(* ===== verification/AutomationModels.v ===== *)
(** * AutomationModels: the data of automations

    The enums with their stored spellings and the records of
    automation_models.rs, automation_run_models.rs, automation_target.rs,
    automation_reuse.rs and automation_workspace_placement.rs, with the small
    functions those files define on them.

    A [DateTime<Utc>] is the number of nanoseconds since the Unix epoch.
    Record fields carry a prefix: [ad_] definitions, [ar_] runs, [at_]
    attempts, [ac_] actors, [ao_] occurrences. *)

From S2P Require Import Prelude Text.
From Stdlib Require Import ZArith Lia Ascii String.
From stdpp Require Import strings prelude.

Definition DateTime : Type := Z.

(** ** Enums *)

(** The lifecycle of a definition; an unknown stored value reads as a draft. *)
Inductive AutomationState : Type :=
| As_Draft
| As_Active
| As_Paused
| As_Blocked
| As_Archived
| As_Trashed.
#[export] Instance AutomationState_eq_dec : EqDecision AutomationState.
Proof. solve_decision. Defined.

Definition AutomationState_as_str (x : AutomationState) : string :=
  match x with
  | As_Draft => "draft"
  | As_Active => "active"
  | As_Paused => "paused"
  | As_Blocked => "blocked"
  | As_Archived => "archived"
  | As_Trashed => "trashed"
  end.

Definition AutomationState_from_db (value : string) : AutomationState :=
  if String.eqb value "active" then As_Active
  else if String.eqb value "paused" then As_Paused
  else if String.eqb value "blocked" then As_Blocked
  else if String.eqb value "archived" then As_Archived
  else if String.eqb value "trashed" then As_Trashed
  else As_Draft.

Definition is_editable (s : AutomationState) : bool :=
  match s with As_Archived | As_Trashed => false | _ => true end.

(** Whether a run waits for the workspace setup. *)
Inductive AutomationSetupPolicy : Type :=
| Sp_Wait
| Sp_Parallel
| Sp_Skip.
#[export] Instance AutomationSetupPolicy_eq_dec : EqDecision AutomationSetupPolicy.
Proof. solve_decision. Defined.

Definition AutomationSetupPolicy_as_str (x : AutomationSetupPolicy) : string :=
  match x with
  | Sp_Wait => "wait"
  | Sp_Parallel => "parallel"
  | Sp_Skip => "skip"
  end.

(** What happens to the workspace of a successful run. *)
Inductive AutomationCleanupPolicy : Type :=
| Cp_Preserve
| Cp_OnSuccess.
#[export] Instance AutomationCleanupPolicy_eq_dec : EqDecision AutomationCleanupPolicy.
Proof. solve_decision. Defined.

Definition AutomationCleanupPolicy_as_str (x : AutomationCleanupPolicy) : string :=
  match x with
  | Cp_Preserve => "preserve"
  | Cp_OnSuccess => "onSuccess"
  end.

(** What a run does about other active runs of its automation. *)
Inductive AutomationOverlapPolicy : Type :=
| Op_Skip
| Op_RunLatestOnce
| Op_Queue
| Op_ForceParallel.
#[export] Instance AutomationOverlapPolicy_eq_dec : EqDecision AutomationOverlapPolicy.
Proof. solve_decision. Defined.

Definition AutomationOverlapPolicy_as_str (x : AutomationOverlapPolicy) : string :=
  match x with
  | Op_Skip => "skip"
  | Op_RunLatestOnce => "runLatestOnce"
  | Op_Queue => "queue"
  | Op_ForceParallel => "forceParallel"
  end.

(** What happens to occurrences missed while the runtime was away. *)
Inductive AutomationMisfirePolicy : Type :=
| Mf_Skip
| Mf_RunLatestOnce
| Mf_Queue.
#[export] Instance AutomationMisfirePolicy_eq_dec : EqDecision AutomationMisfirePolicy.
Proof. solve_decision. Defined.

Definition AutomationMisfirePolicy_as_str (x : AutomationMisfirePolicy) : string :=
  match x with
  | Mf_Skip => "skip"
  | Mf_RunLatestOnce => "runLatestOnce"
  | Mf_Queue => "queue"
  end.

(** What started a run. *)
Inductive AutomationRunTrigger : Type :=
| Tr_Scheduled
| Tr_Manual.
#[export] Instance AutomationRunTrigger_eq_dec : EqDecision AutomationRunTrigger.
Proof. solve_decision. Defined.

Definition AutomationRunTrigger_as_str (x : AutomationRunTrigger) : string :=
  match x with
  | Tr_Scheduled => "scheduled"
  | Tr_Manual => "manual"
  end.

(** The status of a run; an unknown stored value reads as pending. *)
Inductive AutomationRunStatus : Type :=
| Rs_Pending
| Rs_PrecheckSkipped
| Rs_MisfireSkipped
| Rs_OverlapSkipped
| Rs_QueueLimitSkipped
| Rs_Dispatching
| Rs_Dispatched
| Rs_WaitingForUser
| Rs_Success
| Rs_Failure
| Rs_Blocked
| Rs_Timeout
| Rs_Cancelled.
#[export] Instance AutomationRunStatus_eq_dec : EqDecision AutomationRunStatus.
Proof. solve_decision. Defined.

Definition AutomationRunStatus_as_str (x : AutomationRunStatus) : string :=
  match x with
  | Rs_Pending => "pending"
  | Rs_PrecheckSkipped => "precheckSkipped"
  | Rs_MisfireSkipped => "misfireSkipped"
  | Rs_OverlapSkipped => "overlapSkipped"
  | Rs_QueueLimitSkipped => "queueLimitSkipped"
  | Rs_Dispatching => "dispatching"
  | Rs_Dispatched => "dispatched"
  | Rs_WaitingForUser => "waitingForUser"
  | Rs_Success => "success"
  | Rs_Failure => "failure"
  | Rs_Blocked => "blocked"
  | Rs_Timeout => "timeout"
  | Rs_Cancelled => "cancelled"
  end.

Definition AutomationRunStatus_from_db (value : string) : AutomationRunStatus :=
  if String.eqb value "precheckSkipped" then Rs_PrecheckSkipped
  else if String.eqb value "misfireSkipped" then Rs_MisfireSkipped
  else if String.eqb value "overlapSkipped" then Rs_OverlapSkipped
  else if String.eqb value "queueLimitSkipped" then Rs_QueueLimitSkipped
  else if String.eqb value "dispatching" then Rs_Dispatching
  else if String.eqb value "dispatched" then Rs_Dispatched
  else if String.eqb value "waitingForUser" then Rs_WaitingForUser
  else if String.eqb value "success" then Rs_Success
  else if String.eqb value "failure" then Rs_Failure
  else if String.eqb value "blocked" then Rs_Blocked
  else if String.eqb value "timeout" then Rs_Timeout
  else if String.eqb value "cancelled" then Rs_Cancelled
  else Rs_Pending.

Definition is_final (s : AutomationRunStatus) : bool :=
  match s with
  | Rs_PrecheckSkipped | Rs_MisfireSkipped | Rs_OverlapSkipped | Rs_QueueLimitSkipped
  | Rs_Success | Rs_Failure | Rs_Blocked | Rs_Timeout | Rs_Cancelled => true
  | _ => false
  end.

Definition counts_as_failure (s : AutomationRunStatus) : bool :=
  match s with Rs_Failure | Rs_Timeout => true | _ => false end.

(** Who acts on an automation. *)
Inductive AutomationActorKind : Type :=
| Ack_HumanDesktop
| Ack_AuthenticatedMobile
| Ack_LocalCli
| Ack_ManagedAgent.
#[export] Instance AutomationActorKind_eq_dec : EqDecision AutomationActorKind.
Proof. solve_decision. Defined.

Definition AutomationActorKind_as_str (x : AutomationActorKind) : string :=
  match x with
  | Ack_HumanDesktop => "humanDesktop"
  | Ack_AuthenticatedMobile => "authenticatedMobile"
  | Ack_LocalCli => "localCli"
  | Ack_ManagedAgent => "managedAgent"
  end.

(** Where a run after the first one is delivered. *)
Inductive AutomationReusePolicy : Type :=
| Rp_NewEachRun
| Rp_ReuseWorkspace
| Rp_ReuseConversation.
#[export] Instance AutomationReusePolicy_eq_dec : EqDecision AutomationReusePolicy.
Proof. solve_decision. Defined.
══════════
What you have to do: Please find how many lines of the entries above include the string "reads", giving the number and nothing else.

Reply to the task: 2